Lemma startHeartbeat_frame st :
  let st' := startHeartbeat st in
  status st' = status st /\ tasks st' = tasks st /\
  trace st' = trace st ++ [EvHeartbeatStart] /\
  heartbeatInterval (this st') = Some (nextTimer st) /\
  reconnectTimeout (this st') = reconnectTimeout (this st) /\
  reconnectAttempts (this st') = reconnectAttempts (this st) /\
  connectionFailed (this st') = connectionFailed (this st) /\
  ncCounter (this st') = ncCounter (this st) /\
  config (this st') = config (this st) /\
  In (heartbeat_timer st) (timers st').
Proof.
  unfold startHeartbeat, stopHeartbeat, heartbeat_timer.
  destruct (heartbeatInterval (this st)); cbn;
    repeat split; apply in_or_app; right; now left.
Qed.

Lemma startHeartbeat_spec st :
  timers_owned st ->
  let st' := startHeartbeat st in
  timers_owned st' /\ active_intervals st' = [heartbeat_timer st].
Proof.
  intros Ho. destruct (stopHeartbeat_spec st Ho) as (Ho1 & Hg & Hn).
  destruct (stopHeartbeat_frame st) as (_ & _ & _ & Hnt & _).
  apply timers_owned_elim in Ho1. rewrite Hn in Ho1.
  unfold active_intervals in Hg.
  unfold startHeartbeat, heartbeat_timer, active_intervals. cbn.
  rewrite Hnt. split.
  - apply timers_owned_intro. cbn. now apply (owned_arm_interval _ _ None).
  - now rewrite List.filter_app, Hg.
Qed.

Lemma destroy_spec st : timers_owned st -> timers (destroy st) = [].
Proof.
  intros Ho. destruct (stopHeartbeat_spec st Ho) as (Ho1 & Hg & Hn).
  apply timers_owned_elim in Ho1. unfold destroy.
  unfold active_intervals in Hg.
  destruct (reconnectTimeout (this (stopHeartbeat st))) as [h|] eqn:Er.
  - cbn. apply both_empty_nil.
    + eapply owned_timeouts_gone. exact Ho1.
    + now apply filter_filter_stays_nil.
  - apply both_empty_nil; [|exact Hg]. eapply owned_no_timeout_handle.
    exact Ho1.
Qed.

Lemma connect_catch_frame e st :
  let st' := connect_catch e st in
  status st' = Some ConnectionFailure /\ tasks st' = tasks st /\
  trace st' = trace st ++
    [EvLog LError (MsgConnectionFailed e); EvUpdateStatus ConnectionFailure;
     EvLog LInfo
       (MsgSchedulingReconnect (reconnect_delay (reconnectAttempts (this st))))] /\
  reconnectTimeout (this st') = Some (nextTimer st) /\
  reconnectAttempts (this st') = reconnectAttempts (this st) + 1 /\
  heartbeatInterval (this st') = heartbeatInterval (this st) /\
  connectionFailed (this st') = true /\
  ncCounter (this st') = ncCounter (this st) /\
  config (this st') = config (this st) /\
  In (reconnect_timer st) (timers st').
Proof.
  unfold connect_catch, scheduleReconnect, reconnect_timer.
  destruct (reconnectTimeout (this st)) eqn:Er; cbn; rewrite Er; cbn;
    rewrite <- !app_assoc; repeat split; apply in_or_app; right; now left.
Qed.

Lemma connect_catch_spec e st :
  timers_owned st ->
  let st' := connect_catch e st in
  timers_owned st' /\
  pending_timeouts st' = [reconnect_timer st] /\
  (active_intervals st = [] -> active_intervals st' = []).
Proof.
  intros Ho. unfold connect_catch.
  apply (scheduleReconnect_spec
           (upd_this (set_connectionFailed true)
              (updateStatus ConnectionFailure
                 (log LError (MsgConnectionFailed e) st)))).
  exact Ho.
Qed.

Lemma suspend_owned r : timers_owned (fst r) -> timers_owned (suspend r).
Proof. destruct r as [st [t|]]; intros H; exact H. Qed.

Lemma connect_begin_owned st :
  timers_owned st -> timers_owned (fst (connect_begin st)).
Proof.
  intros Ho. unfold connect_begin. destruct (authenticate_check st); cbn.
  - now apply connect_catch_spec.
  - exact Ho.
Qed.

Lemma connect_after_auth_owned o st :
  timers_owned st -> timers_owned (fst (connect_after_auth o st)).
Proof.
  intros Ho. unfold connect_after_auth, authenticate_resume.
  destruct o as [[r|]|e]; cbn; try now apply connect_catch_spec.
  exact Ho.
Qed.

* * *

● **ACTIVITY**
Taking the entries from their first line through the line with "destruct (stopHeartbeat_frame st)", inclusive, restate each line word for word and give nothing else.

● **REPLY TO THE EXERCISE**
Lemma startHeartbeat_frame st :
  let st' := startHeartbeat st in
  status st' = status st /\ tasks st' = tasks st /\
  trace st' = trace st ++ [EvHeartbeatStart] /\
  heartbeatInterval (this st') = Some (nextTimer st) /\
  reconnectTimeout (this st') = reconnectTimeout (this st) /\
  reconnectAttempts (this st') = reconnectAttempts (this st) /\
  connectionFailed (this st') = connectionFailed (this st) /\
  ncCounter (this st') = ncCounter (this st) /\
  config (this st') = config (this st) /\
  In (heartbeat_timer st) (timers st').
Proof.
  unfold startHeartbeat, stopHeartbeat, heartbeat_timer.
  destruct (heartbeatInterval (this st)); cbn;
    repeat split; apply in_or_app; right; now left.
Qed.

Lemma startHeartbeat_spec st :
  timers_owned st ->
  let st' := startHeartbeat st in
  timers_owned st' /\ active_intervals st' = [heartbeat_timer st].
Proof.
  intros Ho. destruct (stopHeartbeat_spec st Ho) as (Ho1 & Hg & Hn).
  destruct (stopHeartbeat_frame st) as (_ & _ & _ & Hnt & _).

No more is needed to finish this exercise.